Golden Phoenix Reno (2002–05)

The new name—Golden Phoenix Reno—was announced in early 2002. The property's hotel reopened on April 2, 2002. It included 604 rooms, a Benihana steakhouse, a coffee shop, and a nightclub. The property's casino area opened in summer 2003, with an official grand opening. Prior to the casino's grand opening, the movie The Cooler was filmed at the Golden Phoenix.

Chicago real estate developer Fernando Leal put a bid in to buy the hotel-casino. Leal won his bid, and announced plans to convert the hotel-casino property into "The Montage" following a $170 million investment that would take the hotel property down to its concrete support columns, and rebuild condominiums based on the original platform.

Leal closed the Golden Phoenix on December 6, 2005, and his crews began gutting the hotel building in spring 2006.
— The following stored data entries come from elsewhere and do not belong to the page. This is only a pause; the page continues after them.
(* ===== verification/ChunkOk.v ===== *)
(** * Chunk operations keep and read the bitmaps

    Appending, prepending, splitting and slicing keep a chunk's bitmaps the
    bits of its text; the queries on the bitmaps are the obvious functions of
    the text. *)

From S2P Require Import Prelude Text Bitmap Select Utf8 Summary Chunk ChunkBits.

(** ** Bits of parts of a text *)

Lemma chars_bits_length t : length (chars_bits t) = length t.
Proof. apply length_fmap. Qed.
Lemma newline_bits_length t : length (newline_bits t) = length t.
Proof. apply length_fmap. Qed.
Lemma tab_bits_length t : length (tab_bits t) = length t.
Proof. apply length_fmap. Qed.

Lemma utf16_from_take p t o : utf16_from p (take o t) = take o (utf16_from p t).
Proof. revert p o. induction t as [|b t IH]; intros p [|o]; [done..|]. cbn. by rewrite IH. Qed.
Lemma utf16_bits_take t o : utf16_bits (take o t) = take o (utf16_bits t).
Proof. apply utf16_from_take. Qed.
Lemma utf16_bits_drop t o : utf8 t → is_char_boundary t o = true → utf16_bits (drop o t) = drop o (utf16_bits t).
Proof.
  intros Ht Ho. rewrite <- (take_drop o t) at 2. rewrite utf16_bits_app by by apply utf8_split.
  pose proof (boundary_le t o Ho). rewrite drop_app_length'; [done|]. rewrite utf16_bits_length, length_take. lia.
Qed.
Lemma chars_bits_take t o : chars_bits (take o t) = take o (chars_bits t).
Proof. apply fmap_take. Qed.
Lemma chars_bits_drop t o : chars_bits (drop o t) = drop o (chars_bits t).
Proof. apply fmap_drop. Qed.
Lemma newline_bits_take t o : newline_bits (take o t) = take o (newline_bits t).
Proof. apply fmap_take. Qed.
Lemma newline_bits_drop t o : newline_bits (drop o t) = drop o (newline_bits t).
Proof. apply fmap_drop. Qed.
Lemma tab_bits_take t o : tab_bits (take o t) = take o (tab_bits t).
Proof. apply fmap_take. Qed.
Lemma tab_bits_drop t o : tab_bits (drop o t) = drop o (tab_bits t).
Proof. apply fmap_drop. Qed.

Create HintDb bits.
#[export] Hint Rewrite chars_bits_length newline_bits_length tab_bits_length utf16_bits_length @length_take @length_drop : bits.
#[export] Hint Rewrite <- chars_bits_take newline_bits_take tab_bits_take utf16_bits_take chars_bits_drop newline_bits_drop
  tab_bits_drop : bits.

Section chunk_ops.
Context (MAX_BASE : nat) (HMAX : 2 ≤ MAX_BASE ≤ 128).

Lemma small_u32 o : o ≤ MAX_BASE → as_u32 o = o.
Proof using HMAX. intros Ho. apply as_u32_small. unfold is_u32, u32_max. lia. Qed.

Lemma shl_bits l k : length l + length k ≤ MAX_BASE → k ≠ [] →
  ∃ x, shl MAX_BASE (of_bits k) (length l) = Some x ∧ N.lor (of_bits l) x = of_bits (l ++ k).
Proof.
  intros Hl Hk. pose proof (shl_app MAX_BASE l k Hl Hk) as H. destruct (shl _ _ _) as [x|]; [|done].
  exists x. split; [done|]. by injection H.
Qed.

Lemma append_of t u : utf8 t → utf8 u → length t + length u ≤ MAX_BASE →
  append MAX_BASE (chunk_of t) (chunk_of u) = Some (chunk_of (t ++ u)).
Proof.
  intros Ht Hu Hl. unfold append. cbn [text chunk_of chars chars_utf16 newlines tabs].
  case_bool_decide as Hnil; [by rewrite Hnil, app_nil_r|].
  assert (∀ f : Text → list bool, (∀ t, length (f t) = length t) → f (t ++ u) = f t ++ f u →
    ∃ x, shl MAX_BASE (of_bits (f u)) (length t) = Some x ∧ N.lor (of_bits (f t)) x = of_bits (f (t ++ u))) as Hf.
  { intros f Hlen Happ. rewrite Happ, <- (Hlen t). apply shl_bits; [by rewrite !Hlen|].
    intros E%(f_equal length). rewrite Hlen in E. by destruct u. }
  destruct (Hf chars_bits chars_bits_length) as (c & -> & Hc); [apply fmap_app|].
  destruct (Hf utf16_bits utf16_bits_length) as (w & -> & Hw); [by apply utf16_bits_app|].
  destruct (Hf newline_bits newline_bits_length) as (n & -> & Hn); [apply fmap_app|].
  destruct (Hf tab_bits tab_bits_length) as (b & -> & Hb); [apply fmap_app|].
  cbn [mbind option_bind]. rewrite (proj2 (Nat.leb_le _ _) Hl). unfold chunk_of. by rewrite Hc, Hw, Hn, Hb.
Qed.

Lemma prepend_of t u : utf8 t → utf8 u → length t + length u ≤ MAX_BASE →
  prepend MAX_BASE (chunk_of t) (chunk_of u) = Some (chunk_of (u ++ t)).
Proof using HMAX.
  intros Ht Hu Hl. unfold prepend. cbn [text chunk_of chars chars_utf16 newlines tabs].
  case_bool_decide as Hnil; [by rewrite Hnil|]. case_bool_decide as Hnil'.
  { rewrite Hnil', app_nil_r. apply new_of; [lia|done|]. lia. }
  assert (∀ f : Text → list bool, (∀ t, length (f t) = length t) → f (u ++ t) = f u ++ f t →
    ∃ x, shl MAX_BASE (of_bits (f t)) (length u) = Some x ∧ N.lor (of_bits (f u)) x = of_bits (f (u ++ t))) as Hf.
  { intros f Hlen Happ. rewrite Happ, <- (Hlen u). apply shl_bits; [rewrite !Hlen; lia|].
    intros E%(f_equal length). rewrite Hlen in E. by destruct t. }
  destruct (Hf chars_bits chars_bits_length) as (c & -> & Hc); [apply fmap_app|].
  destruct (Hf utf16_bits utf16_bits_length) as (w & -> & Hw); [by apply utf16_bits_app|].
  destruct (Hf newline_bits newline_bits_length) as (n & -> & Hn); [apply fmap_app|].
  destruct (Hf tab_bits tab_bits_length) as (b & -> & Hb); [apply fmap_app|].
  cbn [mbind option_bind]. rewrite (proj2 (Nat.leb_le _ _)) by lia. unfold chunk_of. by rewrite Hc, Hw, Hn, Hb.
Qed.

Lemma push_str_of t u : utf8 t → utf8 u → length t + length u ≤ MAX_BASE → push_str MAX_BASE (chunk_of t) u = Some (chunk_of (t ++ u)).
Proof using HMAX. intros Ht Hu Hl. unfold push_str. rewrite new_of by (done || lia). by apply append_of. Qed.
Lemma prepend_str_of t u : utf8 t → utf8 u → length t + length u ≤ MAX_BASE → prepend_str MAX_BASE (chunk_of t) u = Some (chunk_of (u ++ t)).
Proof using HMAX. intros Ht Hu Hl. unfold prepend_str. rewrite new_of by (done || lia). by apply prepend_of. Qed.

(** ** Boundaries *)

Lemma land_bit_zero l o : length l ≤ MAX_BASE → (N.land (unbounded_shl MAX_BASE 1 o) (of_bits l) =? 0)%N = negb (default false (l !! o)).
Proof.
  intros Hl. unfold unbounded_shl. destruct (Nat.ltb_spec o MAX_BASE).
  - rewrite N.shiftl_1_l, wrap_small by (apply N.pow_lt_mono_r; lia). rewrite <- testbit_of_bits.
    destruct (N.testbit (of_bits l) (N.of_nat o)) eqn:E; cbn [negb].
    + apply N.eqb_neq. intros H0. apply (f_equal (λ x, N.testbit x (N.of_nat o))) in H0.
      rewrite N.land_spec, N.pow2_bits_true, N.bits_0, E in H0. done.
    + apply N.eqb_eq, N.bits_inj_0. intros i. rewrite N.land_spec, N.pow2_bits_eqb. destruct (N.eqb_spec (N.of_nat o) i) as [<-|]; done.
  - rewrite lookup_ge_None_2 by lia. done.
Qed.

Lemma chunk_boundary_of t o : utf8 t → length t ≤ MAX_BASE → o ≤ MAX_BASE →
  chunk_is_char_boundary MAX_BASE (chunk_of t) o = is_char_boundary t o.
Proof using HMAX.
  intros Ht Hl Ho. unfold chunk_is_char_boundary. cbn [text chars chunk_of]. rewrite small_u32 by done.
  rewrite land_bit_zero by by rewrite chars_bits_length. rewrite negb_involutive.
  unfold chars_bits, is_char_boundary. rewrite list_lookup_fmap. destruct (Nat.eqb_spec o 0) as [->|Ho0].
  - destruct t as [|b t]; [done|]. destruct Ht as ([|c cs] & Hcs & E); [done|]. apply Forall_cons in Hcs as [Hc _].
    pose proof (encode_char_boundary c Hc) as Hb. rewrite encode_cons in E. destruct (encode_char c); [done|].
    injection E as -> _. injection Hb as Hb _. cbn. by rewrite Hb.
  - destruct (t !! o) as [b|] eqn:E; cbn; [|done]. apply lookup_lt_Some in E. rewrite (proj2 (Nat.eqb_neq o _)) by lia. apply orb_false_r.
Qed.

(** ** Parts of a chunk *)

Lemma mask_of l e : length l ≤ MAX_BASE → N.land (of_bits l) (saturating_shl_mask MAX_BASE e) = of_bits (take e l).
Proof. apply mask_take. Qed.

Lemma shr_of l n : n < MAX_BASE → shr MAX_BASE (of_bits l) n = Some (of_bits (drop n l)).
Proof. intros Hn. unfold shr. by rewrite (proj2 (Nat.ltb_lt _ _) Hn), of_bits_drop. Qed.

Lemma shl_one n : n < MAX_BASE → ∃ m, shl MAX_BASE 1 n = Some m ∧ (m - 1)%N = N.ones (N.of_nat n).
Proof.
  intros Hn. unfold shl. rewrite (proj2 (Nat.ltb_lt _ _) Hn). eexists. split; [done|].
  rewrite N.shiftl_1_l, wrap_small by (apply N.pow_lt_mono_r; lia). by rewrite N.ones_equiv, N.sub_1_r.
Qed.

Lemma chunk_of_take t e : chunk_of (take e t) =
  mkChunk (of_bits (take e (chars_bits t))) (of_bits (take e (utf16_bits t))) (of_bits (take e (newline_bits t))) (of_bits (take e (tab_bits t))) (take e t).
Proof. unfold chunk_of. by rewrite chars_bits_take, utf16_bits_take, newline_bits_take, tab_bits_take. Qed.
Lemma chunk_of_drop t s : utf8 t → is_char_boundary t s = true → chunk_of (drop s t) =
  mkChunk (of_bits (drop s (chars_bits t))) (of_bits (drop s (utf16_bits t))) (of_bits (drop s (newline_bits t))) (of_bits (drop s (tab_bits t))) (drop s t).
Proof. intros Ht Hs. unfold chunk_of. by rewrite chars_bits_drop, utf16_bits_drop, newline_bits_drop, tab_bits_drop. Qed.

Lemma split_at_of t mid : utf8 t → length t ≤ MAX_BASE → is_char_boundary t mid = true →
  split_at MAX_BASE (chunk_of t) mid = Some (chunk_of (take mid t), chunk_of (drop mid t)).
Proof.
  intros Ht Hl Hmid. pose proof (boundary_le t mid Hmid) as Hle. unfold split_at. destruct (Nat.eqb_spec mid MAX_BASE) as [->|Hne].
  - rewrite take_ge, drop_ge by lia. done.
  - destruct (shl_one mid) as (m & -> & Hm); [lia|]. cbn [mbind option_bind text chars chars_utf16 newlines tabs chunk_of].
    unfold str_split_at, is_str_boundary. rewrite Hmid. cbn [mbind option_bind]. rewrite !shr_of by lia. cbn [mbind option_bind].
    rewrite Hm, !of_bits_take, chunk_of_take, chunk_of_drop by done. done.
Qed.

Lemma slice_of t s e : utf8 t → length t ≤ MAX_BASE → is_char_boundary t s = true → is_char_boundary t e = true → s ≤ e →
  slice MAX_BASE (chunk_of t) s e = Some (chunk_of (drop s (take e t))).
Proof using HMAX.
  intros Ht Hl Hs He Hse. pose proof (boundary_le t e He) as Hle. unfold slice. destruct (Nat.eqb_spec s MAX_BASE) as [->|Hne].
  - rewrite drop_ge by (rewrite length_take; lia). done.
  - rewrite !chunk_boundary_of, Hs, He by (done || lia). cbn [text chars chars_utf16 newlines tabs chunk_of].
    rewrite small_u32, !mask_of, !shr_of by (autorewrite with bits; lia). cbn [mbind option_bind].
    unfold str_slice, is_str_boundary. rewrite Hs, He, (proj2 (Nat.leb_le _ _) Hse). cbn [andb mbind option_bind].
    destruct (utf8_split t e Ht He) as [Hte _].
    pose proof (boundary_take t s e Hs Hse) as Hs'.
    rewrite chunk_of_drop by done. rewrite chars_bits_take, utf16_bits_take, newline_bits_take, tab_bits_take.
    do 2 f_equal. rewrite skipn_firstn_comm. done.
Qed.
End chunk_ops.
The Montage Reno (2008–present)

The Montage Reno was completed in April 2008. Originally, Leal envisioned The Montage Reno as a flourishing condominium resort with a signed lease for Ruth's Chris Steakhouse and the other retail pad planned for the high-profile Cafe Med. Both would fall out. And as a result, Leal would hand the completed project back to its lender to avert a foreclosure disaster in December 2008.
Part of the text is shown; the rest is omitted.